The research team suggest that patients with solid cancers should be as protected against Delta as healthy individuals after three vaccine doses. But patients with blood cancers should remain cautious and come forward for a fourth dose when invited. UK guidance already says that adults and children aged 12 and over who are severely immunosuppressed should have three primary doses of the Covid-19 vaccine, followed by a fourth booster dose.
In the previous analysis3 of patient responses after two vaccine doses, the researchers had found that 31% of patients with blood cancer and 62% of patients with solid cancers had detectable antibody levels against Delta. The team suggest that low vaccine protection and a reduction in protective measures likely contributed to people with blood cancer now accounting for a higher proportion of Covid-19 deaths.
Dr Samra Turajlic, lead author and group leader at the Crick and Consultant Medical Oncologist at The Royal Marsden NHS Foundation Trust, said: “Overall we’re seeing the positive effects of vaccination in patients with cancer, who we know are more vulnerable to Covid-19 infection.
“Even for people with blood cancers, we’re seeing some who initially weren’t responding to the vaccine, start to develop antibodies after three doses. And because of this, we hope that a fourth dose will provide effective protection to a larger proportion of this group.

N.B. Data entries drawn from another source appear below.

(** [MCPClient.reason] never fails and always charges the call: the
    counter goes up by one and the total by [cost_per_call], and the
    answer costs [cost_per_call] and names the model of the client.
    Without an API client, with a client that has no [messages]
    attribute, or when the API call raises, the answer is the
    simulation; when the API call returns a text, the category is the
    text stripped and lowercased, with confidence 0.90, whatever the
    content says. *)
Theorem mcp_reason_accounting_and_fallback (self : MCPClient.t)
    (content : string) :
  let '(r, self1) := MCPClient.reason self content in
  MCPClient._call_count self1 = (MCPClient._call_count self + 1)%Z
  ∧ MCPClient._total_cost self1
    = (MCPClient._total_cost self + MCPClient.cost_per_call self)%Q
  ∧ MCPClient.cost_per_call self1 = MCPClient.cost_per_call self
  ∧ MCPClient.api_client self1 = MCPClient.api_client self
  ∧ MCPResponse.cost r = MCPClient.cost_per_call self
  ∧ MCPResponse.model r = MCPClient.model self
  ∧ match MCPClient.api_client self with
    | None => r = MCPClient._simulated_reason self1 content
    | Some client =>
        if ApiClient.has_messages client
        then
          match ApiClient.create_text client (MCPClient.model self)
                  (MCPClient.prompt content) with
          | Py.Ok text =>
              MCPResponse.content r = text
              ∧ MCPResponse.category r = Some (Py.lower (Py.strip text))
              ∧ MCPResponse.confidence r = 90 # 100
          | Py.Raise _ => r = MCPClient._simulated_reason self1 content
          end
        else r = MCPClient._simulated_reason self1 content
    end.
Proof.
  unfold MCPClient.reason. cbn [MCPClient.api_client].
  destruct (MCPClient.api_client self) as [client|] eqn:Hclient.
  - do 4 (split; [reflexivity|]).
    unfold MCPClient._call_api. cbn [MCPClient.model MCPClient.cost_per_call].
    destruct (ApiClient.has_messages client).
    + destruct (ApiClient.create_text client _ _) as [text|e].
      * cbn. by repeat split.
      * rewrite mcp_simulated_cost, mcp_simulated_model. by repeat split.
    + rewrite mcp_simulated_cost, mcp_simulated_model. by repeat split.
  - do 4 (split; [reflexivity|]).
    rewrite mcp_simulated_cost, mcp_simulated_model. by repeat split.
Qed.

Lemma str_or_nonempty (x d : string) : d ≠ "" → Py.str_or x d ≠ "".
Proof.
  intros Hd. unfold Py.str_or, Py.is_empty.
  by destruct x.
Qed.

(** [MCPClient.classify] never answers with the empty string: without a
    usable API answer it gives the category of the keyword heuristic,
    one of urgent, billing, spam and other; an API answer that is blank
    once stripped is replaced by [other]. *)
Theorem mcp_classify_never_empty (self : MCPClient.t) (content : string) :
  (MCPClient.classify self content).1 ≠ ""
  ∧ (MCPClient.api_client self = None →
     (MCPClient.classify self content).1
     = (HeuristicSpec.classify (Py.lower content)).1
     ∧ (MCPClient.classify self content).1
       ∈ ["urgent"; "billing"; "spam"; "other"])
  ∧ (∀ client text,
       MCPClient.api_client self = Some client →
       ApiClient.has_messages client = true →
       ApiClient.create_text client (MCPClient.model self)
         (MCPClient.prompt content) = Py.Ok text →
       Py.strip text = "" →
       (MCPClient.classify self content).1 = "other").
Proof.
  split; [|split].
  - unfold MCPClient.classify.
    destruct (MCPClient.reason self content) as [r self1]. cbn [fst].
    by apply str_or_nonempty.
  - intros Hnone. unfold MCPClient.classify, MCPClient.reason.
    cbn [MCPClient.api_client]. rewrite Hnone. cbn [fst].
    unfold MCPClient._simulated_reason, HeuristicSpec.classify,
      HeuristicSpec.has_any, HeuristicSpec.urgency_keywords,
      HeuristicSpec.billing_keywords, HeuristicSpec.spam_keywords.
    cbn [existsb].
    repeat match goal with
           | |- context [Py.contains ?t ?k] => destruct (Py.contains t k)
           end; cbn; (split; [reflexivity|]);
      rewrite !elem_of_cons; auto.
  - intros client text Hclient Hmsg Hcreate Hblank.
    unfold MCPClient.classify, MCPClient.reason, MCPClient._call_api.
    cbn [MCPClient.api_client MCPClient.model]. rewrite Hclient, Hmsg, Hcreate.
    cbn. by rewrite Hblank.
Qed.

Lemma mcp_classify_never_empty_witness :
  let blank := ApiClient.mk true (λ _ _, Py.Ok "  ") in
  let self := MCPClient.set_api_client MCPClient.new (Some blank) in
  (MCPClient.classify self "urgent: call me").1 = "other"
  ∧ (MCPClient.classify MCPClient.new "urgent: call me").1 = "urgent".
Proof.
  intros blank self. split.
  - destruct (mcp_classify_never_empty self "urgent: call me")
      as (_ & _ & Hblank).
    apply (Hblank blank "  "); reflexivity.
  - destruct (mcp_classify_never_empty MCPClient.new "urgent: call me")
      as (_ & Hnone & _).
    destruct (Hnone eq_refl) as [Hsim _]. rewrite Hsim. reflexivity.
Defined.
(** * defaultdata: project-structure checker and datapackage builder

    A shallow embedding of [src/defaultdata.py] and the properties its
    specification states about it.

    Python [str] and [bytes] values are both modelled by [string] (a list of
    8-bit characters): a file name is the byte string the directory holds and
    a file's content is its bytes.  Every character the program inspects (the
    pattern literals, the class [A-Za-z0-9_], tab, newline, the dot) is ASCII
    and no byte of a multi-byte UTF-8 sequence is, so matching bytes and
    matching code points agree. *)

From Stdlib Require Import String Ascii List Arith ZArith Lia Bool.
From Stdlib Require Import DecimalString.
Import ListNotations.
Open Scope string_scope.
Set Warnings "-register-all,-abstract-large-number".

(** ** The fragment of Python's [re] the program uses *)

Module Re.

(** One-character matchers. *)
Inductive cset : Type :=
| Lit (c : ascii)      (* a literal character, also an escaped one: \. *)
| Dot                  (* .  any character but a newline *)
| Word.                (* [A-Za-z0-9_] *)

(** A compiled pattern is a sequence of opcodes, groups being delimited by
    marks as in the engine's compiled form. *)
Inductive op : Type :=
| At_beginning         (* ^ *)
| At_end               (* $ *)
| Mark                 (* an opening or closing group parenthesis *)
| One (cs : cset)
| Plus (cs : cset).    (* greedy one-or-more *)

Definition newline : ascii := "010"%char.

Definition between (lo hi : nat) (c : ascii) : bool :=
  ((lo <=? nat_of_ascii c) && (nat_of_ascii c <=? hi))%nat.

(** [A-Za-z0-9_] *)
Definition is_word (c : ascii) : bool :=
  between 65 90 c || between 97 122 c || between 48 57 c
  || Ascii.eqb c "_"%char.

Definition mem (cs : cset) (c : ascii) : bool :=
  match cs with
  | Lit l => Ascii.eqb c l
  | Dot => negb (Ascii.eqb c newline)
  | Word => is_word c
  end.

(** [$] without MULTILINE: at the end of the string, or just before a
    newline that ends the string. *)
Definition at_end (s : string) : bool :=
  match s with
  | EmptyString => true
  | String c EmptyString => Ascii.eqb c newline
  | _ => false
  end.

(** Greedy repetition with backtracking: take one character of the class,
    prefer taking more, and fall back on the continuation. *)
Definition repeat {A : Type} (p : ascii -> bool)
    (k : nat -> string -> option A) : nat -> string -> option A :=
  fix go (pos : nat) (s : string) : option A :=
    match s with
    | EmptyString => None
    | String c s' =>
        if p c then
          match go (S pos) s' with
          | Some r => Some r
          | None => k (S pos) s'
          end
        else None
    end.

(** [exec full prog marks pos s] runs [prog] on the rest [s] of the subject,
    which starts at offset [pos]; it returns the offsets of the marks passed.
    [full] is [re.fullmatch]: the match has to use up the subject. *)
Fixpoint exec (full : bool) (prog : list op) (marks : list nat)
    (pos : nat) (s : string) : option (list nat) :=
  match prog with
  | [] =>
      if full then
        match s with EmptyString => Some marks | _ => None end
      else Some marks
  | At_beginning :: prog' =>
      if (pos =? 0)%nat then exec full prog' marks pos s else None
  | At_end :: prog' =>
      if at_end s then exec full prog' marks pos s else None
  | Mark :: prog' => exec full prog' (marks ++ [pos]) pos s
  | One cs :: prog' =>
      match s with
      | String c s' =>
          if mem cs c then exec full prog' marks (S pos) s' else None
      | EmptyString => None
      end
  | Plus cs :: prog' => repeat (mem cs) (exec full prog' marks) pos s
  end.

(** [pattern.match(subject)] *)
Definition match_ (prog : list op) (subject : string) : option (list nat) :=
  exec false prog [] 0 subject.

(** [re.fullmatch(pattern, subject)] *)
Definition fullmatch (prog : list op) (subject : string) : option (list nat) :=
  exec true prog [] 0 subject.

(** [m.group(1)]: the text between the first two marks. *)
Definition group1 (subject : string) (marks : list nat) : string :=
  match marks with
  | b :: e :: _ => substring b (e - b) subject
  | _ => ""
  end.

(** A run of literal characters. *)
Fixpoint lits (s : string) : list op :=
  match s with
  | EmptyString => []
  | String c s' => One (Lit c) :: lits s'
  end.

End Re.

(** ** File roles and the four naming patterns (lines 40-43) *)

Inductive ftype : Type := source | raw | tidy | sidecar.

(** [^(?P<inv>[A-Za-z0-9_]+)-source\..+$] *)
Definition source_pattern : list Re.op :=
  [Re.At_beginning; Re.Mark; Re.Plus Re.Word; Re.Mark]
    ++ Re.lits "-source." ++ [Re.Plus Re.Dot; Re.At_end].

(** [^(?P<inv>[A-Za-z0-9_]+)-raw\..+$] *)
Definition raw_pattern : list Re.op :=
  [Re.At_beginning; Re.Mark; Re.Plus Re.Word; Re.Mark]
    ++ Re.lits "-raw." ++ [Re.Plus Re.Dot; Re.At_end].

(** [^(?P<inv>[A-Za-z0-9_]+)\.tsv$] *)
Definition tidy_pattern : list Re.op :=
  [Re.At_beginning; Re.Mark; Re.Plus Re.Word; Re.Mark]
    ++ Re.lits ".tsv" ++ [Re.At_end].

(** [^(?P<inv>[A-Za-z0-9_]+)\.yml$] *)
Definition sidecar_pattern : list Re.op :=
  [Re.At_beginning; Re.Mark; Re.Plus Re.Word; Re.Mark]
    ++ Re.lits ".yml" ++ [Re.At_end].

(** The list the classification loop walks (lines 57-60). *)
Definition patterns : list (ftype * list Re.op) :=
  [(source, source_pattern); (raw, raw_pattern);
   (tidy, tidy_pattern); (sidecar, sidecar_pattern)].

(** The inner loop of lines 57-67: the first pattern that matches gives the
    role and the captured investigation name. *)
Fixpoint first_match (file : string) (ps : list (ftype * list Re.op))
    : option (ftype * string) :=
  match ps with
  | [] => None
  | (ft, pat) :: ps' =>
      match Re.match_ pat file with
      | Some m => Some (ft, Re.group1 file m)
      | None => first_match file ps'
      end
  end.

(** What the loop body of lines 47-69 does with one file name. *)
Inductive classified : Type :=
| Ignored
| Matched (ft : ftype) (inv : string)
| Unmatched.

Definition always_ignored (file : string) : bool :=
  String.eqb file ".gitignore" || String.eqb file ".DS_Store".

Definition classify (file : string) : classified :=
  if always_ignored file then Ignored
  else match first_match file patterns with
       | Some (ft, inv) => Matched ft inv
       | None => Unmatched
       end.

(** ** Python values and dictionaries *)

(** The values [yaml.safe_load] builds and [json.dump] writes.  A mapping
    is kept as the list of its items in insertion order, with strings for
    keys; a float is kept as its text. *)
Inductive pyval : Type :=
| PNone
| PBool (b : bool)
| PInt (z : Z)
| PFloat (repr : string)
| PStr (s : string)
| PList (l : list pyval)
| PDict (items : list (string * pyval)).

Module Dict.

(** A [dict] as the list of its items in insertion order. *)
Definition t (V : Type) : Type := list (string * V).

Fixpoint get {V : Type} (k : string) (d : t V) : option V :=
  match d with
  | [] => None
  | (k', v) :: d' => if String.eqb k' k then Some v else get k d'
  end.

(** [d[k] = v]: an existing key keeps its place, a new one goes last. *)
Fixpoint set {V : Type} (k : string) (v : V) (d : t V) : t V :=
  match d with
  | [] => [(k, v)]
  | (k', v') :: d' =>
      if String.eqb k' k then (k', v) :: d' else (k', v') :: set k v d'
  end.

(** [d.update(other)] *)
Definition update {V : Type} (d other : t V) : t V :=
  fold_left (fun acc kv => set (fst kv) (snd kv) acc) other d.

Definition keys {V : Type} (d : t V) : list string := map fst d.

End Dict.

(** [str(n)] for a length. *)
Definition str_of_nat (n : nat) : string :=
  NilZero.string_of_uint (Nat.to_uint n).

(** ** Reading the first line of a text file

    [open(path, encoding='utf-8')] followed by [f.readline()]: the text layer
    reads the file in chunks of 8192 bytes, decodes each chunk it reads as a
    whole with an incremental strict UTF-8 decoder, translates line endings
    (universal newlines) and returns the text up to the first line end. *)

Module TextIO.

Definition _CHUNK_SIZE : nat := 8192.

Fixpoint take (n : nat) (s : string) : string :=
  match n, s with
  | S n', String c s' => String c (take n' s')
  | _, _ => EmptyString
  end.

Fixpoint drop (n : nat) (s : string) : string :=
  match n, s with
  | S n', String _ s' => drop n' s'
  | _, _ => s
  end.

(** The successive results of [read1(size)] on a regular file. *)
Fixpoint chunks_fuel (fuel size : nat) (s : string) : list string :=
  match fuel, s with
  | S fuel', String _ _ => take size s :: chunks_fuel fuel' size (drop size s)
  | _, _ => []
  end.

Definition chunks (size : nat) (s : string) : list string :=
  chunks_fuel (String.length s) size s.

(** The strict UTF-8 decoder, as an automaton over bytes: inside a
    multi-byte sequence the next byte has to lie in [lo..hi], and [more]
    continuation bytes follow it. *)
Inductive state : Type :=
| Start
| Cont (lo hi more : nat).
(** C8: in a run of [replay_xmlnews] whose handshake returns and whose loop
    over the listed files completes with outcomes [os], the run returns and
    its last log records are the summary: the number of successes, the number
    of errors and the total, which is the sum of the durations of the
    successful transfers, and then the average, that total divided by the
    number of successes, exactly when there is a success; with no success
    there is no average line.  No run of [replay_xmlnews] raises
    [ZeroDivisionError]. *)
Theorem C8_summary_total_and_average (d : Path) (st st1 st2 : St)
        (os : list (time * bool)) :
  establish_and_validate_connection st = (Ok tt, st1) ->
  transfer_outcomes (listed (env st1) d) st1 = (Ok os, st2) ->
  let durations := successful_durations os in
  let total := fold_left tadd durations tzero in
  let out := replay_xmlnews d st in
  fst out = Ok tt /\
  log (env (snd out))
  = log (env st2) ++ summary_records (length durations) (failed_count os) total /\
  (length durations = 0 ->
   log (env (snd out))
   = log (env st2) ++ [(INFO, processed_line 0 (failed_count os) tzero)]) /\
  (0 < length durations ->
   log (env (snd out))
   = log (env st2)
     ++ [(INFO, processed_line (length durations) (failed_count os) total);
         (INFO, average_line (tdiv total (length durations)))]) /\
  (forall d0 st0 msg,
      fst (replay_xmlnews d0 st0) <> Raise (ZeroDivisionError msg)).
Proof.
  intros Heav Hos durations total out.
  destruct (handshake_ok_holds_handle _ _ _ Heav) as [s Hs].
  assert (Hloop : send_loop (listed (env st1) d) [] 0 st1
                  = (Ok (durations, failed_count os), st2)).
  { rewrite send_loop_outcomes. rewrite (bind_ok _ _ _ _ _ Hos). reflexivity. }
  assert (Ht : tester st2 = tester st1).
  { pose proof (proj1 (sat_send_loop frame frame_refl frame_trans (fun a b H => H)
                         (listed (env st1) d) [] 0 st1)) as [Hf _].
    rewrite Hloop in Hf. exact Hf. }
  pose (st3 := add_log st2 (summary_records (length durations) (failed_count os) total)).
  assert (Hrun : replay_xmlnews d st
                 = (Ok tt, mkSt (tester st3)
                             (set_closes (env st3) (closes (env st3) ++ [s])))).
  { unfold replay_xmlnews.
    rewrite (bind_ok _ _ st true st1)
      by (apply try_except_ok; rewrite (bind_ok _ _ _ _ _ Heav); reflexivity).
    cbn [negb].
    rewrite (bind_ok _ _ _ _ _ (count_xml_files_listed d st1)). cbn [snd].
    rewrite (bind_ok _ _ _ _ _ Hloop). cbn [fst snd].
    rewrite (bind_ok _ _ _ _ _ (report_records durations (failed_count os) st2)).
    fold total. fold st3.
    rewrite (bind_ok _ _ st3 (tester st3) st3) by reflexivity.
    replace (sock (tester st3)) with (Some s)
      by (unfold st3, add_log; cbn; rewrite Ht; symmetry; exact Hs).
    reflexivity. }
  assert (Hlog : log (env (snd out))
                 = log (env st2)
                   ++ summary_records (length durations) (failed_count os) total).
  { unfold out. rewrite Hrun. reflexivity. }
  split; [unfold out; rewrite Hrun; reflexivity|].
  split; [exact Hlog|]. split; [|split].
  - intros H0. rewrite Hlog. unfold total.
    destruct durations; [reflexivity | discriminate].
  - intros Hpos. rewrite Hlog. unfold summary_records.
    destruct (length durations); [lia | reflexivity].
  - intros d0 st0 msg H.
    destruct (sat_replay_xmlnews inv_step inv_step_refl inv_step_trans
                inv_step_frame inv_step_put_sock d0 st0) as [_ Hz].
    exact (Hz _ H).
Qed.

“As we face a new, more infectious variant in Omicron, it’s increasingly important to prioritise protection for vulnerable patients. Our team will continue to examine changes in immune response as the pandemic evolves.”
The team also examined differences in the types of vaccines patients had received. In patients with blood cancers, they found that a third dose of Pfizer-BioNTech was more likely to boost antibodies to detectable levels if the patient had the Oxford-AstraZeneca vaccine for their first and second dose. This is reassuring as previous studies showed that the Oxford-AstraZeneca vaccine initially induced lower antibody levels in this group.4
Importantly, the researchers were also able to study T-cell responses in a subset of the patients, helping to fill a significant gap in our understanding of the wider immune response to Covid-19. Overall, they found that a third dose also effectively boosts T-cell levels in patients with both solid and blood cancers.5
- All patients received a third dose of BNT162b2, following two doses of either BNT162b2 (33%) or ChAdOx1 (67%)
- Following the third dose 94% (n=47) of solid cancer patients had detectable NAbT against Delta, and 88% (n=44) against Beta. In patients with haematological malignancy (n=52), following the third dose 54% (n=28) had detectable NAb against Delta, and 54% (n=28) against Beta.
- In their previous analysis of cancer patients after 2 COVID-19 vaccine doses, the CAPTURE team found that age and vaccine type were linked to immune responses to vaccines. Older patients developed lower levels of neutralising antibodies, and patients with solid cancer vaccinated with Oxford-AstraZeneca had lower responses than those vaccinated with Pfizer-BioNTech, as has been shown in individuals without cancer. https://www.crick.ac.uk/news/2021-10-27_patients-with-cancer-especially-blood-cancer-have-low-protection-against-the-delta-variant-but-will-benefit-from-a-third-dose-of-covid-19-vaccine
- Prior to third dose, 33% (n=11) of patients with solid and 40% (n=6) of patients with haematological malignancies had detectable T cell responses. Following the third vaccine dose, this rose to 73% (n=24) and 73% (n=11), respectively.